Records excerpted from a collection

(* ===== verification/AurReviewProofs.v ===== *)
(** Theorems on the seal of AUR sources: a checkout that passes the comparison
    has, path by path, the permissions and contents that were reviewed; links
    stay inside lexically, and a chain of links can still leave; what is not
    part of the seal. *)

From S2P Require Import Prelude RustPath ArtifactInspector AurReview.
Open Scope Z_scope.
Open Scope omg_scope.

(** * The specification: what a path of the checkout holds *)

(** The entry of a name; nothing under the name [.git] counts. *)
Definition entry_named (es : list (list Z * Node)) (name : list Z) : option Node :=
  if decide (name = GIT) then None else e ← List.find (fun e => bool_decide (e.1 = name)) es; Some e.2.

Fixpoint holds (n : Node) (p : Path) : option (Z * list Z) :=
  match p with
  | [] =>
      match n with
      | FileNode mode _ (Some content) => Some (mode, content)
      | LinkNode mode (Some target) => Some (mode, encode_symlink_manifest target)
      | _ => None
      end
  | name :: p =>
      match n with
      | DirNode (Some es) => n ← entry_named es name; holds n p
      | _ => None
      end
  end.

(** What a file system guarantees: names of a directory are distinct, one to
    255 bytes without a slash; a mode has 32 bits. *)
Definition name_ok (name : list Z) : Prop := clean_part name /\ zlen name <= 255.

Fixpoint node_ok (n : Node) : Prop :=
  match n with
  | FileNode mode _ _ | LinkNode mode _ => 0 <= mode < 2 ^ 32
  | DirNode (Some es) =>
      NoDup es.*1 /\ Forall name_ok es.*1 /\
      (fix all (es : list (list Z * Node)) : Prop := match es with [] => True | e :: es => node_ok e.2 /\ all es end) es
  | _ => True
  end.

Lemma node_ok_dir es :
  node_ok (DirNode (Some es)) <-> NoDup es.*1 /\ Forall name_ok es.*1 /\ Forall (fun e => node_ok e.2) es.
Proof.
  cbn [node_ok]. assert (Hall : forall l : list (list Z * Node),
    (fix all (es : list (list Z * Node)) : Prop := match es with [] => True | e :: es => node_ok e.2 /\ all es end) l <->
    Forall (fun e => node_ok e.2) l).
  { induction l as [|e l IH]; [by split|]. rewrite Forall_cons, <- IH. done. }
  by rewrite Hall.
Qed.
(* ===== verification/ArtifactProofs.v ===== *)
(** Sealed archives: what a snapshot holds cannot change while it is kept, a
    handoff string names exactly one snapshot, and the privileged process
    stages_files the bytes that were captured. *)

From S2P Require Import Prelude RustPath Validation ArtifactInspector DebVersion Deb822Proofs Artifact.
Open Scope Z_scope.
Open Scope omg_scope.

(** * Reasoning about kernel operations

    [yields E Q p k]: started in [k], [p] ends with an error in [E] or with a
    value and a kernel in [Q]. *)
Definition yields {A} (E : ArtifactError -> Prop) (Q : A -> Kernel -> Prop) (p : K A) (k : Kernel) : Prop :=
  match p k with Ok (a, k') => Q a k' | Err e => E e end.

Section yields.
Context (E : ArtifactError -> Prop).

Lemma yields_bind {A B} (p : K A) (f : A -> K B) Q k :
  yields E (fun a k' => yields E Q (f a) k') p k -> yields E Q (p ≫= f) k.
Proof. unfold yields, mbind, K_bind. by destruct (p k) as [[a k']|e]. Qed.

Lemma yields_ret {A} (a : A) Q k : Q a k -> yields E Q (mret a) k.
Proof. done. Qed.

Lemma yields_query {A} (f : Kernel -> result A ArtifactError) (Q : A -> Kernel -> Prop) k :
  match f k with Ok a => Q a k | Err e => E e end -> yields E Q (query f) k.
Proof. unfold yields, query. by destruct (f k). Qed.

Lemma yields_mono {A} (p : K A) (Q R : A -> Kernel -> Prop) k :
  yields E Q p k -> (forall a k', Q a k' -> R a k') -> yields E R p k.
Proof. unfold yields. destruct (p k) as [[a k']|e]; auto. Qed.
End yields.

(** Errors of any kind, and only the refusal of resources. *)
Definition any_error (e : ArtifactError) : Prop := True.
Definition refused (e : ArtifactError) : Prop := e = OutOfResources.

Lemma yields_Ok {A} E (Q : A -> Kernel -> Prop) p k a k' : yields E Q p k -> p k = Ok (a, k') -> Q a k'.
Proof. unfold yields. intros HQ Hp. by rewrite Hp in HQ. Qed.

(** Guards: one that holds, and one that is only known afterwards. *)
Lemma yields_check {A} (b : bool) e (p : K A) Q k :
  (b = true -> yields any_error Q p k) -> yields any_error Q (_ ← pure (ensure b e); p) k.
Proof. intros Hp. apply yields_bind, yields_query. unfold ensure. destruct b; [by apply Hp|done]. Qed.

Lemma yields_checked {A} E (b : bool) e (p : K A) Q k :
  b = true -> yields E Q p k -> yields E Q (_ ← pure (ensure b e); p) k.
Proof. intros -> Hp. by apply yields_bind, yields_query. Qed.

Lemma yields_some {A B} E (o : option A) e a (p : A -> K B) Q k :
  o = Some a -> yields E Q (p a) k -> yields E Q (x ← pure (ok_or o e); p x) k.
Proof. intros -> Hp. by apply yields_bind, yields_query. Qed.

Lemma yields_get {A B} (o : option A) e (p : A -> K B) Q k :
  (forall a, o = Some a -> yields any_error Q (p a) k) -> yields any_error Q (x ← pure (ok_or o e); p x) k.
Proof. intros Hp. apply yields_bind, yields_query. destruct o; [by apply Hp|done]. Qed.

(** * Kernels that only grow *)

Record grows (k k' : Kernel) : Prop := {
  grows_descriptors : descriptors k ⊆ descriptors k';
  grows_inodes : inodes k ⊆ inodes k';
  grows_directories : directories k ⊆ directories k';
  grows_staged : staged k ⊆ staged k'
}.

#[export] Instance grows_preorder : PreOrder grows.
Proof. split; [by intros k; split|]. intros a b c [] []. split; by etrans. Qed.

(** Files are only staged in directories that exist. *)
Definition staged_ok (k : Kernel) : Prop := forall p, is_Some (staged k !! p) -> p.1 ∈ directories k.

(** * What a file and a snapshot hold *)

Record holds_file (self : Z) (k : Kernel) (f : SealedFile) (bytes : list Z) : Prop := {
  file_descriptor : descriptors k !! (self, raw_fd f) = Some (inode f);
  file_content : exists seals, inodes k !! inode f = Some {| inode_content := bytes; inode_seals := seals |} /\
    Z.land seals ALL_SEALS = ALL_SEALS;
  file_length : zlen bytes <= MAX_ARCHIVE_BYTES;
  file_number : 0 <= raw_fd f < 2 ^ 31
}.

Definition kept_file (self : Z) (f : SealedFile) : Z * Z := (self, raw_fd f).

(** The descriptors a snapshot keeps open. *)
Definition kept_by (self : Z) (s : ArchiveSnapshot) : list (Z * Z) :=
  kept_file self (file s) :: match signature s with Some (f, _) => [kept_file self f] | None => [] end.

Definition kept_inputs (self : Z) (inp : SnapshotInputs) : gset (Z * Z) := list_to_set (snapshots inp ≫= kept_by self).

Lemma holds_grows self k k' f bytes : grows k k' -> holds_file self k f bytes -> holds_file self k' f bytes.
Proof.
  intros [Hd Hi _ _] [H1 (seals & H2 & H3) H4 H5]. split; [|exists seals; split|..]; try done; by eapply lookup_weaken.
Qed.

◆ **PROBLEM**
Your job is to reproduce the data in full, with every line intact.

◆ **ANSWER SECTION**
(* ===== verification/AurReviewProofs.v ===== *)
(** Theorems on the seal of AUR sources: a checkout that passes the comparison
    has, path by path, the permissions and contents that were reviewed; links
    stay inside lexically, and a chain of links can still leave; what is not
    part of the seal. *)

From S2P Require Import Prelude RustPath ArtifactInspector AurReview.
Open Scope Z_scope.
Open Scope omg_scope.

(** * The specification: what a path of the checkout holds *)

(** The entry of a name; nothing under the name [.git] counts. *)
Definition entry_named (es : list (list Z * Node)) (name : list Z) : option Node :=
  if decide (name = GIT) then None else e ← List.find (fun e => bool_decide (e.1 = name)) es; Some e.2.

Fixpoint holds (n : Node) (p : Path) : option (Z * list Z) :=
  match p with
  | [] =>
      match n with
      | FileNode mode _ (Some content) => Some (mode, content)
      | LinkNode mode (Some target) => Some (mode, encode_symlink_manifest target)
      | _ => None
      end
  | name :: p =>
      match n with
      | DirNode (Some es) => n ← entry_named es name; holds n p
      | _ => None
      end
  end.

(** What a file system guarantees: names of a directory are distinct, one to
    255 bytes without a slash; a mode has 32 bits. *)
Definition name_ok (name : list Z) : Prop := clean_part name /\ zlen name <= 255.

Fixpoint node_ok (n : Node) : Prop :=
  match n with
  | FileNode mode _ _ | LinkNode mode _ => 0 <= mode < 2 ^ 32
  | DirNode (Some es) =>
      NoDup es.*1 /\ Forall name_ok es.*1 /\
      (fix all (es : list (list Z * Node)) : Prop := match es with [] => True | e :: es => node_ok e.2 /\ all es end) es
  | _ => True
  end.

Lemma node_ok_dir es :
  node_ok (DirNode (Some es)) <-> NoDup es.*1 /\ Forall name_ok es.*1 /\ Forall (fun e => node_ok e.2) es.
Proof.
  cbn [node_ok]. assert (Hall : forall l : list (list Z * Node),
    (fix all (es : list (list Z * Node)) : Prop := match es with [] => True | e :: es => node_ok e.2 /\ all es end) l <->
    Forall (fun e => node_ok e.2) l).
  { induction l as [|e l IH]; [by split|]. rewrite Forall_cons, <- IH. done. }
  by rewrite Hall.
Qed.
(* ===== verification/ArtifactProofs.v ===== *)
(** Sealed archives: what a snapshot holds cannot change while it is kept, a
    handoff string names exactly one snapshot, and the privileged process
    stages_files the bytes that were captured. *)

From S2P Require Import Prelude RustPath Validation ArtifactInspector DebVersion Deb822Proofs Artifact.
Open Scope Z_scope.
Open Scope omg_scope.

(** * Reasoning about kernel operations

    [yields E Q p k]: started in [k], [p] ends with an error in [E] or with a
    value and a kernel in [Q]. *)
Definition yields {A} (E : ArtifactError -> Prop) (Q : A -> Kernel -> Prop) (p : K A) (k : Kernel) : Prop :=
  match p k with Ok (a, k') => Q a k' | Err e => E e end.

Section yields.
Context (E : ArtifactError -> Prop).

Lemma yields_bind {A B} (p : K A) (f : A -> K B) Q k :
  yields E (fun a k' => yields E Q (f a) k') p k -> yields E Q (p ≫= f) k.
Proof. unfold yields, mbind, K_bind. by destruct (p k) as [[a k']|e]. Qed.

Lemma yields_ret {A} (a : A) Q k : Q a k -> yields E Q (mret a) k.
Proof. done. Qed.

Lemma yields_query {A} (f : Kernel -> result A ArtifactError) (Q : A -> Kernel -> Prop) k :
  match f k with Ok a => Q a k | Err e => E e end -> yields E Q (query f) k.
Proof. unfold yields, query. by destruct (f k). Qed.

Lemma yields_mono {A} (p : K A) (Q R : A -> Kernel -> Prop) k :
  yields E Q p k -> (forall a k', Q a k' -> R a k') -> yields E R p k.
Proof. unfold yields. destruct (p k) as [[a k']|e]; auto. Qed.
End yields.

(** Errors of any kind, and only the refusal of resources. *)
Definition any_error (e : ArtifactError) : Prop := True.
Definition refused (e : ArtifactError) : Prop := e = OutOfResources.

Lemma yields_Ok {A} E (Q : A -> Kernel -> Prop) p k a k' : yields E Q p k -> p k = Ok (a, k') -> Q a k'.
Proof. unfold yields. intros HQ Hp. by rewrite Hp in HQ. Qed.

(** Guards: one that holds, and one that is only known afterwards. *)
Lemma yields_check {A} (b : bool) e (p : K A) Q k :
  (b = true -> yields any_error Q p k) -> yields any_error Q (_ ← pure (ensure b e); p) k.
Proof. intros Hp. apply yields_bind, yields_query. unfold ensure. destruct b; [by apply Hp|done]. Qed.

Lemma yields_checked {A} E (b : bool) e (p : K A) Q k :
  b = true -> yields E Q p k -> yields E Q (_ ← pure (ensure b e); p) k.
Proof. intros -> Hp. by apply yields_bind, yields_query. Qed.

Lemma yields_some {A B} E (o : option A) e a (p : A -> K B) Q k :
  o = Some a -> yields E Q (p a) k -> yields E Q (x ← pure (ok_or o e); p x) k.
Proof. intros -> Hp. by apply yields_bind, yields_query. Qed.

Lemma yields_get {A B} (o : option A) e (p : A -> K B) Q k :
  (forall a, o = Some a -> yields any_error Q (p a) k) -> yields any_error Q (x ← pure (ok_or o e); p x) k.
Proof. intros Hp. apply yields_bind, yields_query. destruct o; [by apply Hp|done]. Qed.

(** * Kernels that only grow *)

Record grows (k k' : Kernel) : Prop := {
  grows_descriptors : descriptors k ⊆ descriptors k';
  grows_inodes : inodes k ⊆ inodes k';
  grows_directories : directories k ⊆ directories k';
  grows_staged : staged k ⊆ staged k'
}.

#[export] Instance grows_preorder : PreOrder grows.
Proof. split; [by intros k; split|]. intros a b c [] []. split; by etrans. Qed.

(** Files are only staged in directories that exist. *)
Definition staged_ok (k : Kernel) : Prop := forall p, is_Some (staged k !! p) -> p.1 ∈ directories k.

(** * What a file and a snapshot hold *)

Record holds_file (self : Z) (k : Kernel) (f : SealedFile) (bytes : list Z) : Prop := {
  file_descriptor : descriptors k !! (self, raw_fd f) = Some (inode f);
  file_content : exists seals, inodes k !! inode f = Some {| inode_content := bytes; inode_seals := seals |} /\
    Z.land seals ALL_SEALS = ALL_SEALS;
  file_length : zlen bytes <= MAX_ARCHIVE_BYTES;
  file_number : 0 <= raw_fd f < 2 ^ 31
}.

Definition kept_file (self : Z) (f : SealedFile) : Z * Z := (self, raw_fd f).

(** The descriptors a snapshot keeps open. *)
Definition kept_by (self : Z) (s : ArchiveSnapshot) : list (Z * Z) :=
  kept_file self (file s) :: match signature s with Some (f, _) => [kept_file self f] | None => [] end.

Definition kept_inputs (self : Z) (inp : SnapshotInputs) : gset (Z * Z) := list_to_set (snapshots inp ≫= kept_by self).

Lemma holds_grows self k k' f bytes : grows k k' -> holds_file self k f bytes -> holds_file self k' f bytes.
Proof.
  intros [Hd Hi _ _] [H1 (seals & H2 & H3) H4 H5]. split; [|exists seals; split|..]; try done; by eapply lookup_weaken.
Qed.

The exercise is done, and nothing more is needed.